| Dataset entries |
***

(* ===== verification/ProxyFlows.v ===== *)
(** * Flows of the proxy

[third_party/masque-go/proxy.go]: the lifetime of proxied flows
([ProxyConnectedSocket], [proxyEntry.Close], [Proxy.Close]) and the answers of
[Proxy.Proxy].  A flow is three goroutines (towards the target, from the target,
and the reader of the request stream); what each has done, and which ends of the
flow are closed, is its state.  The loops themselves are in [Tunnel], the request
stream's capsules in [Capsule]. *)

From stdpp Require Import base list numbers.
From Stdlib Require Import ZArith Lia String.
From S2P Require Import Prelude.
From S2P Require Import GoStrings.

Local Open Scope Z_scope.

(** ** Data *)

Record flow := mkFlow {
  fl_send : bool;          (** [proxyConnSend] is running *)
  fl_receive : bool;       (** [proxyConnReceive] is running *)
  fl_skip : bool;          (** [skipCapsules] is running *)
  fl_str_closed : bool;    (** [str.Close] was called *)
  fl_read_ended : bool;    (** reads from the stream fail: cancelled here or ended by the peer *)
  fl_conn_closed : bool;   (** the UDP socket is closed *)
  fl_registered : bool;    (** in [closers] *)
  fl_returned : bool;      (** [ProxyConnectedSocket] has returned *)
}.

Record Proxy := mkProxy {
  px_closed : bool;
  px_refCount : Z;
  px_flows : list flow;
}.
Definition zero_proxy : Proxy := mkProxy false 0 [].

(** ** Operations *)

(** The part of [ProxyConnectedSocket] under the mutex: a closed proxy closes the
socket and answers 503, an open one registers the flow and starts it. *)
Definition ProxyConnectedSocket (p : Proxy) : Proxy * Z :=
  if px_closed p then
    (mkProxy true (px_refCount p) (px_flows p ++ [mkFlow false false false false false true false true]), 503)
  else
    (mkProxy false (px_refCount p + 1) (px_flows p ++ [mkFlow true true true false false false true false]), 200).

(** [proxyEntry.Close] *)
Definition entry_Close (f : flow) : flow :=
  mkFlow (fl_send f) (fl_receive f) (fl_skip f) true true true (fl_registered f) (fl_returned f).

(** [Proxy.Close] up to waiting for the flows. *)
Definition Proxy_Close (p : Proxy) : Proxy :=
  mkProxy true (px_refCount p) (map (fun f => if fl_registered f then entry_Close f else f) (px_flows p)).

(** What happens to a running flow. *)
Inductive flow_event :=
| PeerEnds          (** the client ends or resets the request stream *)
| SendEnds          (** [proxyConnSend] returns and closes the stream *)
| ReceiveEnds       (** [proxyConnReceive] returns and closes the stream *)
| SkipEnds          (** [skipCapsules] returns; stream and socket are closed *)
| FlowReturns.      (** both goroutines are done: unregister and return *)

Definition flow_step (f : flow) (e : flow_event) : option flow :=
  match e with
  | PeerEnds => Some (mkFlow (fl_send f) (fl_receive f) (fl_skip f) (fl_str_closed f) true (fl_conn_closed f)
                             (fl_registered f) (fl_returned f))
  | SendEnds => if fl_send f then
      Some (mkFlow false (fl_receive f) (fl_skip f) true (fl_read_ended f) (fl_conn_closed f)
                   (fl_registered f) (fl_returned f)) else None
  | ReceiveEnds => if fl_receive f then
      Some (mkFlow (fl_send f) false (fl_skip f) true (fl_read_ended f) (fl_conn_closed f)
                   (fl_registered f) (fl_returned f)) else None
  | SkipEnds => if fl_skip f && fl_read_ended f then
      Some (mkFlow (fl_send f) (fl_receive f) false true (fl_read_ended f) true
                   (fl_registered f) (fl_returned f)) else None
  | FlowReturns =>
    if negb (fl_send f) && negb (fl_receive f) && negb (fl_skip f) && negb (fl_returned f) then
      Some (mkFlow false false false (fl_str_closed f) (fl_read_ended f) (fl_conn_closed f) false true)
    else None
  end.

Inductive proxy_op := StartFlow | CloseProxy | FlowStep (i : nat) (e : flow_event).
Definition run_proxy (p : Proxy) (o : proxy_op) : option Proxy :=
  match o with
  | StartFlow => Some (fst (ProxyConnectedSocket p))
  | CloseProxy => Some (Proxy_Close p)
  | FlowStep i e =>
    f ← px_flows p !! i; f' ← flow_step f e;
    Some (mkProxy (px_closed p) (match e with FlowReturns => px_refCount p - 1 | _ => px_refCount p end)
                  (<[i := f']> (px_flows p)))
  end.
Fixpoint run_ops (p : Proxy) (os : list proxy_op) : option Proxy :=
  match os with [] => Some p | o :: os => p' ← run_proxy p o; run_ops p' os end.

(** [Proxy.Close] waits until no flow is counted. *)
Definition close_returns (p : Proxy) : bool := px_closed p && (px_refCount p =? 0).

(** ** Invariant *)

Definition is_running (f : flow) : bool := negb (fl_returned f).
Definition running (l : list flow) : Z := len (List.filter is_running l).

Record flow_ok (closed : bool) (f : flow) : Prop := {
  fo_registered : fl_registered f = is_running f;
  fo_stopped : fl_returned f = true -> fl_send f = false /\ fl_receive f = false /\ fl_skip f = false;
  fo_socket : fl_skip f = false -> fl_conn_closed f = true;
  fo_closed : closed = true -> fl_read_ended f = true \/ fl_returned f = true;
  fo_closed_socket : closed = true -> fl_conn_closed f = true;
}.

Definition proxy_ok (p : Proxy) : Prop :=
  px_refCount p = running (px_flows p) /\ Forall (flow_ok (px_closed p)) (px_flows p).

Lemma running_app l k : running (l ++ k) = running l + running k.
Proof. unfold running. by rewrite List.filter_app, len_app. Qed.

Lemma running_cons f l : running (f :: l) = (if is_running f then 1 else 0) + running l.
Proof. unfold running. cbn [List.filter]. destruct (is_running f); rewrite ?len_cons; lia. Qed.

Lemma running_insert l i f f' : l !! i = Some f ->
  running (<[i := f']> l) = running l - (if is_running f then 1 else 0) + (if is_running f' then 1 else 0).
Proof.
  intros Hi. rewrite (insert_take_drop l i f') by (by eapply lookup_lt_Some).
  rewrite <- (take_drop_middle l i f Hi) at 3. rewrite !running_app, !running_cons. lia.
Qed.

Lemma flow_step_ok c f e f' : flow_ok c f -> flow_step f e = Some f' -> flow_ok c f'.
Proof.
  intros [H1 H2 H3 H4 H5] H. unfold is_running in *. destruct f as [s r k sc re cc rg rt], e; cbn in *.
  - injection H as <-. constructor; cbn; try done. intros Hc. by left.
  - destruct s; [|done]. injection H as <-. constructor; cbn; try done. intros Hrt. by destruct (H2 Hrt).
  - destruct r; [|done]. injection H as <-. constructor; cbn; try done. intros Hrt. by destruct (H2 Hrt) as (_ & ? & _).
  - destruct k, re; try done. injection H as <-. constructor; cbn; try done. intros Hrt. by destruct (H2 Hrt) as (_ & _ & ?).
  - destruct s, r, k, rt; try done. injection H as <-. constructor; cbn; try done. intros Hc. by right.
Qed.

Lemma run_proxy_ok p o p' : proxy_ok p -> run_proxy p o = Some p' -> proxy_ok p'.
Proof.
  intros [Hr Hf] H. destruct o as [| |i e]; cbn in H.
  - injection H as <-. unfold ProxyConnectedSocket, proxy_ok. destruct (px_closed p) eqn:Ec; cbn;
      rewrite running_app, running_cons, Hr; (split; [change (running []) with 0; cbn [is_running fl_returned negb]; lia|]); apply Forall_app_2; try done;
      (constructor; [|constructor]); constructor; try done; by right.
  - injection H as <-. unfold proxy_ok, Proxy_Close. cbn. split.
    + rewrite Hr. clear Hr. induction Hf as [|f l Hff _ IH]; [done|]. cbn [map]. rewrite !running_cons, IH.
      by destruct (fl_registered f).
    + apply Forall_map. eapply List.Forall_impl; [|exact Hf]. intros f [H1 H2 H3 H4 H5]. cbn.
      destruct (fl_registered f) eqn:Eg; unfold is_running in *.
      * constructor; unfold is_running; cbn; [congruence|done|done|by left|done].
      * destruct (fl_returned f) eqn:Et; [|exfalso; destruct f; cbn in *; congruence]. constructor; unfold is_running; rewrite ?Et;
          [congruence|by intros _; apply H2|done|by right|]. intros _. apply H3. by apply H2.
  - destruct (px_flows p !! i) as [f|] eqn:Ei; [|done]. cbn in H. destruct (flow_step f e) as [f'|] eqn:Es; [|done].
    injection H as <-. unfold proxy_ok. cbn. rewrite Forall_lookup in Hf. split.
    + rewrite (running_insert _ _ f f' Ei). destruct f as [s r k sc re cc rg rt], e; cbn in Es; unfold is_running.
      * injection Es as <-. cbn. destruct rt; cbn; lia.
      * destruct s; [|done]. injection Es as <-. cbn. destruct rt; cbn; lia.
      * destruct r; [|done]. injection Es as <-. cbn. destruct rt; cbn; lia.
      * destruct k, re; try done. injection Es as <-. cbn. destruct rt; cbn; lia.
      * destruct s, r, k, rt; try done. injection Es as <-. cbn. lia.
    + apply Forall_insert; [by rewrite Forall_lookup|]. eapply flow_step_ok; [by eapply Hf|done].
Qed.
(** [Shutdown] and [Close]. *)
Definition caller_next (s : http3_server) (k : nat) (c : caller) (choice : bool) : option http3_server :=
  let goto s c := set_callers s (<[k := c]> (callers s)) in
  let own expired failed := if (expired : bool) then ContextExpired else CloseError failed in
  match c with
  | ShutdownEnter =>
    if mutex s then None
    else let s := cancel s false in
      Some (if negb (inited s) then goto s (CallReturned (CloseError false)) else goto (set_mutex s true) ShutdownListeners)
  | ShutdownListeners =>
    let s := set_mutex (close_listeners s) false in
    Some (goto s (if choice then ShutdownLoad else CallReturned ListenerErrors))
  | ShutdownLoad => Some (goto s (if connCount s =? 0 then CloseEnter false else ShutdownWait))
  | ShutdownWait =>
    if choice then if (0 <? chan_closes s)%nat then Some (goto s (CloseEnter false)) else None
    else Some (goto s (CloseEnter true))
  | CloseEnter expired =>
    if mutex s then None
    else let s := cancel s true in
      Some (if negb (inited s) then goto s (CallReturned (own expired false)) else goto (set_mutex s true) (CloseListeners expired))
  | CloseListeners expired => Some (goto (close_listeners s) (CloseLoad expired (negb choice)))
  | CloseLoad expired failed =>
    Some (if connCount s =? 0 then goto (set_mutex s false) (CallReturned (own expired failed)) else goto s (CloseWait expired failed))
  | CloseWait expired failed =>
    if (0 <? chan_closes s)%nat then Some (goto (set_mutex s false) (CallReturned (own expired failed))) else None
  | CallReturned _ => None
  end.

Definition server_step (s : http3_server) (o : server_op) : option http3_server :=
  if panicked s then None
  else match o with
  | StartServe kind => Some (set_serves s (serves s ++ [{| sl_kind := kind; sl_phase := Starting; sl_open := false |}]))
  | CallClose => Some (set_callers s (callers s ++ [CloseEnter false]))
  | CallShutdown => Some (set_callers s (callers s ++ [ShutdownEnter]))
  | ServeStep i choice => l ← serves s !! i; serve_next s i l choice
  | ConnStep j => c ← conns s !! j; conn_next s j c
  | CallerStep k choice => c ← callers s !! k; caller_next s k c choice
  end.
Fixpoint run_http3 (s : http3_server) (os : list server_op) : option http3_server :=
  match os with
  | [] => Some s
  | o :: os => s ← server_step s o; run_http3 s os
  end.

(** ** Two ways to close the channel twice *)

(** A connection was accepted before [Close], and is counted after the last other one
is gone: its own end closes the channel again. *)
Definition late_connection : list server_op :=
  [StartServe LocalListener; ServeStep 0 true;          (* Serve *)
   ServeStep 0 true; ServeStep 0 true; ServeStep 0 true; (* a connection is accepted and counted *)
   ServeStep 0 true; ServeStep 0 true;                  (* another is accepted, graceCtx is not done *)
   CallClose; CallerStep 0 true; CallerStep 0 true; CallerStep 0 true;
   ConnStep 0; ConnStep 0;                              (* the first one is gone, the channel is closed *)
   CallerStep 0 true;                                   (* Close returns *)
   ServeStep 0 true; ConnStep 1; ConnStep 1].
Example late_connection_panics : exists s, run_http3 zero_server late_connection = Some s /\ panicked s = true
  /\ callers s = [CallReturned (CloseError false)].
Proof. eexists. vm_compute. done. Qed.

(** The only connection is gone, but has not looked at [graceCtx] when another one
is counted and the server is closed: it closes the channel while the other is still
there, so [Close] returns with a connection open, whose end closes it again. *)
Definition early_return : list server_op :=
  [StartServe LocalListener; ServeStep 0 true;
   ServeStep 0 true; ServeStep 0 true; ServeStep 0 true; ConnStep 0;
   ServeStep 0 true; ServeStep 0 true; ServeStep 0 true;
   CallClose; CallerStep 0 true; CallerStep 0 true; CallerStep 0 true; ConnStep 0; CallerStep 0 true].
Example early_return_panics : exists s, run_http3 zero_server early_return = Some s /\ panicked s = false
  /\ callers s = [CallReturned (CloseError false)] /\ conns s = [Gone; Handling] /\ connCount s = 1
  /\ exists s', run_http3 s [ConnStep 1; ConnStep 1] = Some s' /\ panicked s' = true.
Proof. eexists. vm_compute. split; [reflexivity|]. do 4 (split; [done|]). by eexists. Qed.

(** ** The invariant *)

(** Sums over the goroutines. *)
Lemma sum_insert {A} (f : A -> nat) l i x y : l !! i = Some x -> (sum_list_with f (<[i := y]> l) + f x = sum_list_with f l + f y)%nat.
Proof.
  revert i. induction l as [|z l IH]; intros [|i] Hi; try done; [injection Hi as ->; cbn; lia|]. specialize (IH i Hi).
  change (<[S i := y]> (z :: l)) with (z :: <[i := y]> l). cbn [sum_list_with]. lia.
Qed.
Lemma sum_lookup {A} (f : A -> nat) l i x : l !! i = Some x -> (f x <= sum_list_with f l)%nat.
Proof. revert i. induction l as [|z l IH]; intros [|i] Hi; cbn in *; try done; [injection Hi as ->; lia|]. specialize (IH i Hi). lia. Qed.
Lemma sum_pos {A} (f : A -> nat) l : (0 < sum_list_with f l)%nat -> exists i x, l !! i = Some x /\ (0 < f x)%nat.
Proof.
  induction l as [|z l IH]; cbn; [lia|]. intros Hs. destruct (decide (0 < f z)%nat); [by exists 0%nat, z|]. destruct IH as (i & x & ? & ?); [lia|]. by exists (S i), x.
Qed.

***

| Exercise prompt |
Your answer must consist of every line in the listing that contains "StartFlow".

| Response |
Inductive proxy_op := StartFlow | CloseProxy | FlowStep (i : nat) (e : flow_event).
  | StartFlow => Some (fst (ProxyConnectedSocket p))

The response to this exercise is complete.